I am curious-- is it typical for a patch to gather dust for a few months before
someone finds the time to look at it? And if so, is this a good thing?
Thanks,
Manish
"A B (JIRA)" <[EMAIL PROTECTED]> wrote:
[
https://issues.apache.org/jira/browse/DERBY-681?page=com.atlassian.jira.plugin.system.issuetabpanels:comment-tabpanel#action_12471852
]
A B commented on DERBY-681:
---------------------------
I noticed that this issue is now on the bottom of the "patch available"
list--and that the patch was posted almost two months ago. So I did a quick
review and my comments are below. Note: The patch is out of date (not
surprisingly); it would be great if a newer version could be re-attached that
incorporates the following comments (I am willing to continue the
review/discussion until the patch is committed).
I think the difference between a fetch size of 1 and a fetch size of 16 comes
down to the difference between a TableScan and BulkTableScan. I did a quick
search of the codeline and it looks like Derby will disable bulk fetching if
the result set is "ordering dependent" (see SelectNode.genProjectRestrict())
and also for certain min/max optimizations in a group by (see the
"considerPostOptimizeOptimization()" method of GroupByNode).
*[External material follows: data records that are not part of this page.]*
(** * osgEarth: tile data resolution, profile reconciliation and cache
      reachability

    A shallow embedding of
    - [src/osgEarth/TileBuilder.cpp]: [TileBuilder::getDataProfile],
      [TileBuilder::isValid], [TileBuilder::createValidHeightField] and
      [TileBuilder::createValidImage];
    - [src/osgEarth/MapFrame.cpp]: [MapFrame::isCached].

    Pointers that may be null ([osg::ref_ptr], raw pointers returned by
    factories) are [option]s.  Objects with virtual methods (tile sources,
    terrain layers) are records of their observable answers.  Calls made on
    external collaborators are recorded in a trace next to the result, so
    that the order of the calls and the point where evaluation stops can
    be stated. *)

From Equations Require Import Equations.
From Stdlib Require Import List Arith Bool Lia NArith String.
From Stdlib Require Import ZArith Permutation.
Import ListNotations.


(* ===================================================================== *)
(** * TileBuilder.cpp *)
(* ===================================================================== *)

Module TileBuilder.

(** [TileGridProfile::ProfileType], the four enumerators the source names. *)
Inductive ProfileType : Type :=
| UNKNOWN
| GLOBAL_GEODETIC
| GLOBAL_MERCATOR
| PROJECTED.

Definition ProfileType_eqb (a b : ProfileType) : bool :=
  match a, b with
  | UNKNOWN, UNKNOWN
  | GLOBAL_GEODETIC, GLOBAL_GEODETIC
  | GLOBAL_MERCATOR, GLOBAL_MERCATOR
  | PROJECTED, PROJECTED => true
  | _, _ => false
  end.

(** [MapConfig::CoordinateSystemType].  The source names only
    [CSTYPE_GEOCENTRIC]; every other mode is the flat one its error message
    asks for ([type="flat"]). *)
Inductive CoordinateSystemType : Type :=
| CSTYPE_GEOCENTRIC
| CSTYPE_PROJECTED.

Definition CoordinateSystemType_eqb (a b : CoordinateSystemType) : bool :=
  match a, b with
  | CSTYPE_GEOCENTRIC, CSTYPE_GEOCENTRIC
  | CSTYPE_PROJECTED, CSTYPE_PROJECTED => true
  | _, _ => false
  end.

(** Class [TileGridProfile] is declared outside [src/].  The source uses its
    [profileType()] accessor and its [operator!=]; both are parameters, with
    no assumption on how [operator!=] compares two profiles. *)
Class Profiles : Type := {
  TileGridProfile : Type;
  profileType : TileGridProfile -> ProfileType;
  profile_neq : TileGridProfile -> TileGridProfile -> bool
}.

(** Modelled from the spec: class [TileKey] is declared outside [src/].  A
    key is a quad-tree cell (level, column, row, profile reference). *)
Record TileKey `{Profiles} : Type := mkTileKey {
  level : nat;
  column : nat;
  row : nat;
  keyProfile : TileGridProfile
}.

Arguments TileKey {_}.
Arguments mkTileKey {_} _ _ _ _.

(** Modelled from the spec: [TileKey::createParentKey] yields the unique
    ancestor one level up (the cell that contains this one under quad-tree
    addressing), or nothing at level 0. *)
Definition createParentKey `{Profiles} (k : TileKey) : option TileKey :=
  match level k with
  | 0 => None
  | S l => Some (mkTileKey l (column k / 2) (row k / 2) (keyProfile k))
  end.

(** [osg::Image] and [osg::HeightField] belong to OpenSceneGraph and
    [HeightFieldExtractor] is declared outside [src/]: rasters are opaque
    parameters.  [extractChild parentKey parentHf childKey w h] stands for
    [HeightFieldExtractor(parentKey, parentHf).extractChild(childKey, w, h)],
    a total function to a raster as in the spec's contract of the
    extractor. *)
Class Rasters `{Profiles} : Type := {
  Image : Type;
  HeightField : Type;
  getNumColumns : HeightField -> N;
  getNumRows : HeightField -> N;
  extractChild : TileKey -> HeightField -> TileKey -> N -> N -> HeightField
}.

Section Builder.

Context `{RS : Rasters}.

(** [osgEarth::TileSource]: its name, its profile, and what [createImage] and
    [createHeightField] hand back for a key (a null pointer is [None]).  The
    resolvers below ask a source at most once per key, so an answer per key
    is all they can observe of it. *)
Record TileSource : Type := mkTileSource {
  getName : string;
  getProfile : TileGridProfile;
  createImage : TileKey -> option Image;
  createHeightField : TileKey -> option HeightField
}.

Definition TileSourceList : Type := list TileSource.

(** ** Ancestor walk *)

(** Number of loop tests still ahead of a possibly null key; it is the
    quantity that goes down at each turn of the [while] loops. *)
Definition stepsLeft (k : option TileKey) : nat :=
  match k with
  | None => 0
  | Some key => S (level key)
  end.

(** A result together with the keys at which the source was asked, in call
    order. *)
Definition Asked (A : Type) : Type := (A * list TileKey)%type.

Definition asked_at {A : Type} (k : TileKey) (r : Asked A) : Asked A :=
  (fst r, k :: snd r).

(** The [while (key.valid())] loop shared by [createValidImage] and
    [createValidHeightField]:
<<
    while (image_key.valid()) {
        image = tileSource->createImage(image_key.get());
        if (image.valid()) break;
        image_key = image_key->createParentKey();
    }
>>
    The result is the state of [(image, image_key)] after the loop: a valid
    raster with the key that produced it, or nothing. *)
Equations? parentLoop {R : Type} (create : TileKey -> option R)
    (k : option TileKey) : Asked (option (R * TileKey)) by wf (stepsLeft k) lt :=
  parentLoop create None := (None, []);
  parentLoop create (Some key) with create key := {
    | Some r := (Some (r, key), [key]);
    | None := asked_at key (parentLoop create (createParentKey key)) }.
Proof.
  unfold createParentKey. destruct (level key); simpl; lia.
Qed.

(** [TileBuilder::ImageTileKeyPair]: a pair of reference pointers, an image
    and the key it was produced at; either may be null. *)
Definition ImageTileKeyPair : Type := (option Image * option TileKey)%type.

(** [TileBuilder::createValidImage].  The boolean is the value returned, the
    pair is [imageTile] after the call. *)
Definition createValidImage (tileSource : TileSource) (key : TileKey)
    (imageTile : ImageTileKeyPair) : Asked (bool * ImageTileKeyPair) :=
  (* Try to create the image with the given key *)
  match createImage tileSource key with
  | Some image => ((true, (Some image, Some key)), [key])
  | None =>
      (* try to load from parent tiles *)
      match parentLoop (createImage tileSource) (createParentKey key) with
      | (Some (image, image_key), tried) =>
          ((true, (Some image, Some image_key)), key :: tried)
      | (None, tried) => ((false, imageTile), key :: tried)
      end
  end.

(** [TileBuilder::createValidHeightField].  The result is the pointer
    returned ([hf.release()]). *)
Definition createValidHeightField (tileSource : TileSource) (key : TileKey)
    : Asked (option HeightField) :=
  (* Try to create the heightfield with the given key *)
  match createHeightField tileSource key with
  | Some hf => (Some hf, [key])
  | None =>
      (* try to load from parent tiles *)
      match parentLoop (createHeightField tileSource) (createParentKey key) with
      | (Some (hf, hf_key), tried) =>
          (* Use a HeightFieldExtractor to sample the parent tile *)
          (Some (extractChild hf_key hf key (getNumColumns hf) (getNumRows hf)),
           key :: tried)
      | (None, tried) => (None, key :: tried)
      end
  end.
My guess is that
your changes have somehow made it so that we no longer need to disable bulk
fetch for certain queries, and thus you are now seeing a different fetch size.
This seems particular likely since all of the queries that show a 1 vs 16
difference in aggregateOptimization() come under the heading of "group by
ordered on grouping columns". So long story short, my feeling is that this is
an acceptable diff...
Hopefully someone will correct me if I'm wrong...
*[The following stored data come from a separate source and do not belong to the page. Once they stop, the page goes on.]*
(** * Unrolled ADMM deconvolution (Galaxy-Deconv): model and properties

    A shallow embedding of [models/Unrolled_ADMM_Gaussian.py] and of the
    tensor operations it calls.  Floating-point numbers are idealised as
    real numbers; a tensor of shape (N,1,H,W) is a list of N matrices,
    each a list of H rows of W entries (the channel dimension is 1
    throughout: the first layer of [SubNet] is [Down(1,4)]). *)

From Stdlib Require Import Reals Lra Lia List ZArith Bool PeanoNat.
From Stdlib Require Ascii String.
Import ListNotations.
Import Ascii.AsciiSyntax String.StringSyntax.
Delimit Scope char_scope with char.
Delimit Scope string_scope with string.

Set Implicit Arguments.

(** ** Outcomes of a call *)

(** What a Python call can end in besides a value.  [ShapeError] is
    torch's RuntimeError on operands that cannot be broadcast (or on a
    [view] of the wrong size, and stands for the ValueError of a batch
    norm on a single value), [IndexError] is Python's on an index out of
    range, as [l[-1]] of an empty list.  [DivByZero] marks an
    elementwise division whose divisor is 0: torch stores a non-finite
    value there (inf or nan) and goes on; the real numbers have no such
    value, so the model stops. *)
Inductive error : Set := ShapeError | IndexError | DivByZero.

Inductive res (A : Type) : Type :=
| Ok (a : A)
| Err (e : error).

Arguments Ok {A} a.
Arguments Err {A} e.

Definition bind {A B} (m : res A) (k : A -> res B) : res B :=
  match m with
  | Ok a => k a
  | Err e => Err e
  end.

Notation "x <- m ;; k" := (bind m (fun x => k))
  (at level 61, m at next level, right associativity).

Fixpoint mapM {A B} (f : A -> res B) (l : list A) : res (list B) :=
  match l with
  | [] => Ok []
  | a :: l' => b <- f a ;; bs <- mapM f l' ;; Ok (b :: bs)
  end.

Fixpoint mapM2 {A B C} (f : A -> B -> res C) (la : list A) (lb : list B)
  : res (list C) :=
  match la, lb with
  | a :: la', b :: lb' => c <- f a b ;; cs <- mapM2 f la' lb' ;; Ok (c :: cs)
  | _, _ => Ok []
  end.

(** ** Tensors *)

Definition image (A : Type) := list (list A).
Definition tensor (A : Type) := list (image A).

Definition width {A} (X : image A) : nat := length (hd [] X).

(** A list of [n] elements that all satisfy [P]. *)
Definition sized {A} (P : A -> Prop) (n : nat) (l : list A) : Prop :=
  length l = n /\ Forall P l.

(** A batch of [n] matrices of [h] rows of [w] entries, every entry
    satisfying [P]. *)
Definition shaped {A} (P : A -> Prop) (n h w : nat) (T : tensor A) : Prop :=
  sized (sized (sized P w) h) n T.

Definition has_shape {A} (n h w : nat) (T : tensor A) : Prop :=
  shaped (fun _ => True) n h w T.

(** The rows of a matrix all have the length of the first one. *)
Definition rect {A} (X : image A) : Prop :=
  Forall (fun r => length r = width X) X.

(** One dimension of torch's broadcasting: sizes are equal, or one of
    them is 1 and its only element is repeated. *)
Definition bzip {A B C} (f : A -> B -> res C) (la : list A) (lb : list B)
  : res (list C) :=
  if length la =? length lb then mapM2 f la lb
  else match la, lb with
       | [a], _ => mapM (f a) lb
       | _, [b] => mapM (fun a => f a b) la
       | _, _ => Err ShapeError
       end.

(** An elementwise binary operation on two batches, broadcast along the
    batch, the rows and the columns. *)
Definition tzip {A B C} (f : A -> B -> res C) : tensor A -> tensor B -> res (tensor C) :=
  bzip (bzip (bzip f)).

Definition tmap {A B} (f : A -> B) (T : tensor A) : tensor B :=
  map (map (map f)) T.

(** ** Padding and cropping ([utils.utils_torch.pad_double], [crop_half]) *)

Definition pad_list {A} (zero : A) (before after : nat) (l : list A) : list A :=
  repeat zero before ++ l ++ repeat zero after.

(** Modelled from the spec: [pad_double] is imported from
    [utils.utils_torch] but its body is not among the sources.  The spec
    gives it as: zero-pads an image symmetrically to twice its linear
    extent along both axes (centered).  An extent [h] grows to [2*h], the
    [h] added lines split floor/ceil between the two sides. *)
Definition pad_double2d {A} (zero : A) (X : image A) : image A :=
  let h := length X in
  let w := width X in
  pad_list (repeat zero (2 * w)) (h / 2) (h - h / 2)
           (map (pad_list zero (w / 2) (w - w / 2)) X).

(** Modelled from the spec: [pad_double] on a batch pads the last two
    dimensions of every element. *)
Definition pad_double {A} (zero : A) (T : tensor A) : tensor A :=
  map (pad_double2d zero) T.

(** The centered half of a line of [n] entries: [n / 2] of them, leaving
    out half of the rest on the left. *)
Definition crop_list {A} (l : list A) : list A :=
  let n := length l in
  firstn (n / 2) (skipn ((n - n / 2) / 2) l).

(** Modelled from the spec: [crop_half] is imported from
    [utils.utils_torch] but its body is not among the sources.  The spec
    gives it as: inverse of padDouble, extracts the centered half-size
    region. *)
Definition crop_half2d {A} (X : image A) : image A :=
  map crop_list (crop_list X).

(** Modelled from the spec: [crop_half] on a batch crops the last two
    dimensions of every element. *)
Definition crop_half {A} (T : tensor A) : tensor A :=
  map crop_half2d T.

(** ** Complex numbers and the Fourier transforms ([torch.fft]) *)

Open Scope R_scope.

Definition C : Type := (R * R)%type.

Definition RtoC (x : R) : C := (x, 0).
Definition C0 : C := (0, 0).
Definition Cadd (a b : C) : C := (fst a + fst b, snd a + snd b).
Definition Cmul (a b : C) : C :=
  (fst a * fst b - snd a * snd b, fst a * snd b + snd a * fst b).
Definition Cscal (r : R) (a : C) : C := (r * fst a, r * snd a).
Definition Cconj (a : C) : C := (fst a, - snd a).
Definition Cabs (a : C) : R := sqrt (fst a * fst a + snd a * snd a).
Definition Creal (a : C) : R := fst a.

Definition Csum (l : list C) : C := fold_right Cadd C0 l.

Definition cis (t : R) : C := (cos t, sin t).

(** exp(sgn * 2 pi i * k * m / n) *)
Definition twiddle (sgn : R) (k m n : nat) : C :=
  cis (sgn * 2 * PI * INR k * INR m / INR n).

Definition indexed {A} (l : list A) : list (nat * A) :=
  combine (seq 0 (length l)) l.

(** The two-dimensional discrete Fourier sum over the last two
    dimensions, without normalisation. *)
Definition dft2 (sgn : R) (X : image C) : image C :=
  let M := length X in
  let N := width X in
  map (fun k =>
    map (fun l =>
      Csum (map (fun mr =>
        Csum (map (fun nv =>
          Cmul (snd nv) (Cmul (twiddle sgn k (fst mr) M) (twiddle sgn l (fst nv) N)))
          (indexed (snd mr))))
        (indexed X)))
      (seq 0 N))
    (seq 0 M).

Definition fft2 (T : tensor C) : tensor C := map (dft2 (-1)) T.

Definition ifft2 (T : tensor C) : tensor C :=
  map (fun X => map (map (Cscal (/ INR (length X * width X)))) (dft2 1 X)) T.

(** [torch.roll] to the left by [s] places along one dimension. *)
Definition roll_left {A} (s : nat) (l : list A) : list A :=
  skipn s l ++ firstn s l.

(** [ifftshift] moves entry [n // 2] to the front; [fftshift] moves the
    front entry to place [n // 2]. *)
Definition ifftshift1 {A} (l : list A) : list A := roll_left (length l / 2) l.
Definition fftshift1 {A} (l : list A) : list A :=
  roll_left (length l - length l / 2) l.

(** Both shifts are called with [dim=(-2,-1)]. *)
Definition ifftshift {A} (T : tensor A) : tensor A :=
  map (fun X => ifftshift1 (map ifftshift1 X)) T.
Definition fftshift {A} (T : tensor A) : tensor A :=
  map (fun X => fftshift1 (map fftshift1 X)) T.

(** ** Elementwise arithmetic with broadcasting *)

Definition lift2 {A B D} (f : A -> B -> D) (a : A) (b : B) : res D := Ok (f a b).

Definition radd : tensor R -> tensor R -> res (tensor R) := tzip (lift2 Rplus).
Definition rsub : tensor R -> tensor R -> res (tensor R) := tzip (lift2 Rminus).
Definition rmul : tensor R -> tensor R -> res (tensor R) := tzip (lift2 Rmult).
Definition cadd : tensor C -> tensor C -> res (tensor C) := tzip (lift2 Cadd).
Definition cmul : tensor C -> tensor C -> res (tensor C) := tzip (lift2 Cmul).

(** Division of a complex entry by a real one. *)
Definition cdiv_entry (a : C) (d : R) : res C :=
  if Req_dec_T d 0 then Err DivByZero else Ok (Cscal (/ d) a).

Definition cdiv : tensor C -> tensor R -> res (tensor C) := tzip cdiv_entry.

(** [1/alpha] on a tensor. *)
Definition recip_entry (d : R) : res R :=
  if Req_dec_T d 0 then Err DivByZero else Ok (/ d).

Definition recip (T : tensor R) : res (tensor R) :=
  mapM (mapM (mapM recip_entry)) T.

(** [torch.abs(H)**2] *)
Definition abs_sq (T : tensor C) : tensor R :=
  tmap (fun c => Cabs c * Cabs c) T.

Definition conj (T : tensor C) : tensor C := tmap Cconj T.
Definition real (T : tensor C) : tensor R := tmap Creal T.
Definition complex (T : tensor R) : tensor C := tmap RtoC T.

(** [torch.maximum(y, torch.zeros_like(y))] and [torch.zeros_like]. *)
Definition clamp_nonneg (T : tensor R) : tensor R := tmap (fun v => Rmax v 0) T.
Definition zeros_like (T : tensor R) : tensor R := tmap (fun _ => 0) T.

(** A 0-dimensional tensor, as it takes part in broadcasting. *)
Definition scalar (r : R) : tensor R := [[[r]]].

(** ** Layers of the weight predictor ([torch.nn]) *)

(** A feature map of one batch element: one matrix per channel. *)
Definition fmap : Type := list (image R).

Definition rsum (l : list R) : R := fold_right Rplus 0 l.

Fixpoint pool_pairs {A} (f : A -> A -> A) (l : list A) : list A :=
  match l with
  | a :: b :: l' => f a b :: pool_pairs f l'
  | _ => []
  end.

Definition zip_with {A} (f : A -> A -> A) (la lb : list A) : list A :=
  map (fun p => f (fst p) (snd p)) (combine la lb).

(** [nn.MaxPool2d(2)]: windows of 2 by 2, stride 2, an odd last line is
    dropped. *)
Definition maxpool2d (X : image R) : image R :=
  pool_pairs (zip_with Rmax) (map (pool_pairs Rmax) X).

(** Entry [(p-1, q-1)] of a matrix, 0 outside of it: the matrix with a
    border of zeros of width 1, read at [(p, q)]. *)
Definition pix (X : image R) (p q : nat) : R :=
  match p, q with
  | S p', S q' => nth q' (nth p' X []) 0
  | _, _ => 0
  end.

Record conv_w : Type := { cw : nat -> nat -> nat -> nat -> R; cb : nat -> R }.

(** [nn.Conv2d(cin, cout, kernel_size=3, padding=1)] on one element. *)
Definition conv2d (cin cout : nat) (p : conv_w) (F : fmap) : res fmap :=
  if length F =? cin then
    let h := length (hd [] F) in
    let w := width (hd [] F) in
    Ok (map (fun o =>
          map (fun y =>
            map (fun x =>
              cb p o +
              rsum (map (fun i =>
                rsum (map (fun dy =>
                  rsum (map (fun dx =>
                    cw p o i dy dx * pix (nth i F []) (y + dy) (x + dx))
                    (seq 0 3)))
                  (seq 0 3)))
                (seq 0 cin)))
              (seq 0 w))
            (seq 0 h))
          (seq 0 cout))
  else Err ShapeError.

Record bn_w : Type :=
  { gamma : nat -> R; beta : nat -> R; running_mean : nat -> R; running_var : nat -> R }.

Definition bn_eps : R := 1 / 100000.

(** All entries of channel [c] over the batch. *)
Definition chan_values (B : list fmap) (c : nat) : list R :=
  concat (map (fun F => concat (nth c F [])) B).

Definition mean (l : list R) : R := rsum l / INR (length l).

Definition var_biased (l : list R) : R :=
  rsum (map (fun v => (v - mean l) * (v - mean l)) l) / INR (length l).

(** [nn.BatchNorm2d(c)].  When the module is in training mode the mean
    and the variance of a channel are taken over the whole batch (and one
    value per channel is refused); in evaluation mode they are the stored
    running statistics.  The update of the running statistics in
    training mode is not modelled: no output of the same call reads
    it. *)
Definition batchnorm2d (training : bool) (c : nat) (p : bn_w) (B : list fmap)
  : res (list fmap) :=
  if forallb (fun F => length F =? c) B then
    if training && (length (chan_values B 0) =? 1)%nat then Err ShapeError
    else
      let mu k := if training then mean (chan_values B k) else running_mean p k in
      let va k := if training then var_biased (chan_values B k) else running_var p k in
      Ok (map (fun F =>
            map (fun kX =>
              map (map (fun v =>
                (v - mu (fst kX)) / sqrt (va (fst kX) + bn_eps) * gamma p (fst kX)
                + beta p (fst kX)))
                (snd kX))
              (indexed F))
            B)
  else Err ShapeError.

Definition relu (B : list fmap) : list fmap := map (map (map (map (fun v => Rmax v 0)))) B.

Record dconv_w : Type :=
  { conv1 : conv_w; bn1 : bn_w; conv2 : conv_w; bn2 : bn_w }.

(** [DoubleConv(cin, cout)]: (convolution, batch norm, ReLU) twice. *)
Definition DoubleConv (training : bool) (cin cout : nat) (p : dconv_w) (B : list fmap)
  : res (list fmap) :=
  a <- mapM (conv2d cin cout (conv1 p)) B ;;
  b <- batchnorm2d training cout (bn1 p) a ;;
  c <- mapM (conv2d cout cout (conv2 p)) (relu b) ;;
  d <- batchnorm2d training cout (bn2 p) c ;;
  Ok (relu d).

(** [Down(cin, cout)]: max pooling, then [DoubleConv]. *)
Definition Down (training : bool) (cin cout : nat) (p : dconv_w) (B : list fmap)
  : res (list fmap) :=
  DoubleConv training cin cout p (map (map maxpool2d) B).

Record lin_w : Type := { lw : nat -> nat -> R; lb : nat -> R }.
Also (w.r.t to "notes.txt" as attached to this issue):
-- The notes you wrote for "Background on Group By" would be great as
javadoc comments in the GroupByNode.addNewColumnsForAggregation() method
(in addition to what's already there).
-- The notes you wrote for "Having clause -> Design" would be great as
comments in the GroupByNode.addAggregateColumns() method (perhaps just
before the "if (havingClause != null)"...)
Other review comments (note: I haven't done much actual testing yet, I've just
looked at the code changes; I hope to do more testing of the changes next
week...):
I think it would good if the following issues could be addressed before commit:
1) FromBaseTable.java:
-- It looks like you added an "accept()" method to FromBaseTable that
overrides ResultSetNode.accept(). I noticed that ResultSetNode.accept()
recursively calls "accept" on "resultColumns", but the new method in
FromBaseTable does not. This means that in cases where we used to accept
visitors for base table result columns we will no longer do so. I don't
know what the effects of that might be, but I think that's probably not
good. It would perhaps be better to call "super.accept()" at the start
of FromBaseTable.accept() and then go from there.
2) GroupByNode.java:
-- init() method has some lines that are commented out. You mention
these in your "notes.txt" file but there is no explanation as to why
they are commented out (and not just deleted) in the file itself;
might be good to add such comments (you could just take them from
notes.txt).
3) ResultColumnList.java:
-- With the following diff:
- int size = (size() > sourceRCL.size()) ? size() : sourceRCL.size();
+// int size = (size() > sourceRCL.size()) ? size() : sourceRCL.size();
+ int size = Math.min(size(), sourceRCL.size());
The original line (which is now commented out) looks like it assigns size
to be the *max* of size() and sourceRCL.size(); but your changes make it
use the minimum. I looked at the code and I think your fix is correct--
i.e. that we should be using the minimum size. So should the other line
just be deleted (instead of commented out)? Also, there appears to be an
implicit assumption that if the lists are two different sizes then the
shorter one must correspond to the _leading_ columns of the longer one.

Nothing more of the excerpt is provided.